The practice of tasting wine dates to ancient civilizations, such as those of the Greeks and the Romans, who often judged wines in contests. For modern beverage professionals, tasting is essential to running a successful wine program, providing an exceptional hospitality experience for guests, and participating in examinations, certifications, and wine competitions. Blind tasting is a valuable skill developed over many years of practice that has a range of applications—some more obvious than others.

This guide is designed for students who are working to improve their tasting skills and move from an intermediate level to a more advanced one.

Why We Taste Blind

Beginning students and enthusiasts of wine are often amazed to see experienced tasters “get the wine right,” as if performing a game or parlor trick. But through study and practice, anyone can develop this skill and recognize the typicity of the world’s classic and emerging styles of wines.

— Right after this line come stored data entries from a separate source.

(* ===== verification/EventLoop.v ===== *)
(** [EventLoop] (EventLoop.h, EventLoop.cpp) and the threads that hand it work:
    the queue of functors, the wake-up descriptor, and [loop] with its blocking
    [poll], as interleaved atomic steps of the loop's thread and of the others.
    The timers it forwards to are in [TimerQueue], the channels in [EpollPoller]. *)
From S2P Require Import Prelude.

(** eventfd(2), non-blocking: [eventfd_write] adds to the counter or fails with
    [EAGAIN] when it is full; [eventfd_read] takes all of it. *)
Class EventFd (E : Type) := {
  eventfd_readable : E → bool;
  eventfd_write : E → E;
  eventfd_read : E → E
}.

(** Either way a write leaves the descriptor readable; a read does not. *)
Class EventFdLaws (E : Type) `{EventFd E} := {
  write_readable e : eventfd_readable (eventfd_write e) = true;
  read_unreadable e : eventfd_readable (eventfd_read e) = false
}.

(** What client code asks of the loop, from its own thread or from another. *)
Inductive call (F : Type) :=
  | RunInLoop (cb : F)
  | QueueInLoop (cb : F)
  | Quit.
Arguments RunInLoop {F} cb.
Arguments QueueInLoop {F} cb.
Arguments Quit {F}.

(** The atomic actions of the calls. *)
Inductive instr (F : Type) :=
  | PushPending (cb : F)     (** [m_pendingFunctors.push_back(cb)], under the mutex *)
  | WakeAfterQueue           (** [if (!isInLoopThread() || m_callingPendingFunctors) wakeUp()] *)
  | SetQuit                  (** [m_quit = true] *)
  | WakeAfterQuit            (** [if (!isInLoopThread()) wakeUp()] *)
  | HandRead                 (** the callback of the wake-up channel *)
  | Invoke (cb : F).         (** [cb()] *)
Arguments PushPending {F} cb.
Arguments WakeAfterQueue {F}.
Arguments SetQuit {F}.
Arguments WakeAfterQuit {F}.
Arguments HandRead {F}.
Arguments Invoke {F} cb.
(** What a callback does with the connection and the input buffer it is given:
    calls, each [send] with the result of the [write] it may make. *)
Inductive action :=
  | Done
  | Send (buf : list byte) (r : send_result) (k : action)
  | Shutdown (k : action)
  | Input (m : M kfifo unit) (k : action).

Section operations.
Context {mx : MutexImpl}.
(** How the user's callbacks react. *)
Context (react : notification → conn → action).

Definition on_input {A} (m : M kfifo A) : M conn A := λ c,
  match m (m_inputBuffer c) with
  | Ok (a, k) => Ok (a, set_input k c)
  | Err e => Err e
  end.
Definition on_output {A} (m : M kfifo A) : M conn A := λ c,
  match m (m_outputBuffer c) with
  | Ok (a, k) => Ok (a, set_output k c)
  | Err e => Err e
  end.

Definition setState (s : StateE) : M conn unit := modify (set_state s).
(** [enableReading] and its siblings: a new interest, then [update]. *)
Definition updated_channel (f : Channel handler → Channel handler) c : conn :=
  set_loop_calls (loop_calls c ++ [UpdateChannel (m_events (f (m_channel c)))])
    (set_removed false (set_channel (f (m_channel c)) c)).
Definition on_channel (f : Channel handler → Channel handler) : M conn unit :=
  modify (updated_channel f).
Definition remove_channel : M conn unit :=
  modify (λ c, set_loop_calls (loop_calls c ++ [RemoveChannel]) (set_removed true c)).
Definition queueInLoop (f : functor) : M conn unit := modify (λ c, set_queued (queued c ++ [f]) c).
Definition kernel_takes (bs : list byte) : M conn unit := modify (λ c, set_sent (sent c ++ bs) c).

(** [TcpConnection::TcpConnection]; the buffers get the default size. *)
Definition default_size : Z := 4096.
Definition TcpConnection_new (fd : Z) (wc hw : bool) : outcome conn :=
  i ← initBuffer default_size Kfifo_new;
  o ← initBuffer default_size Kfifo_new;
  mret (mk_conn kConnecting
    (setErrorCallBack HandleError (setCloseCallBack HandleClose
       (setWriteCallBack HandleWrite (setReadCallBack HandleRead (Channel_new fd)))))
    false i.2 o.2 (64 * 1024 * 1024) wc hw [] false [] [] []).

By using a sensory evaluation to analyze the visual, aromatic, flavor, and structural characteristics of a wine, tasters catalog clues that provide valuable information about a wine’s viticultural characteristics, climatic growing conditions, winemaking methods, age, and other factors. Putting these clues together, they use theoretical knowledge, logic, and deductive skills to identify the wine’s quality level, grape variety or blend, country of origin, region or appellation, and vintage.

The practice of blind tasting helps wine professionals develop other important skills as well.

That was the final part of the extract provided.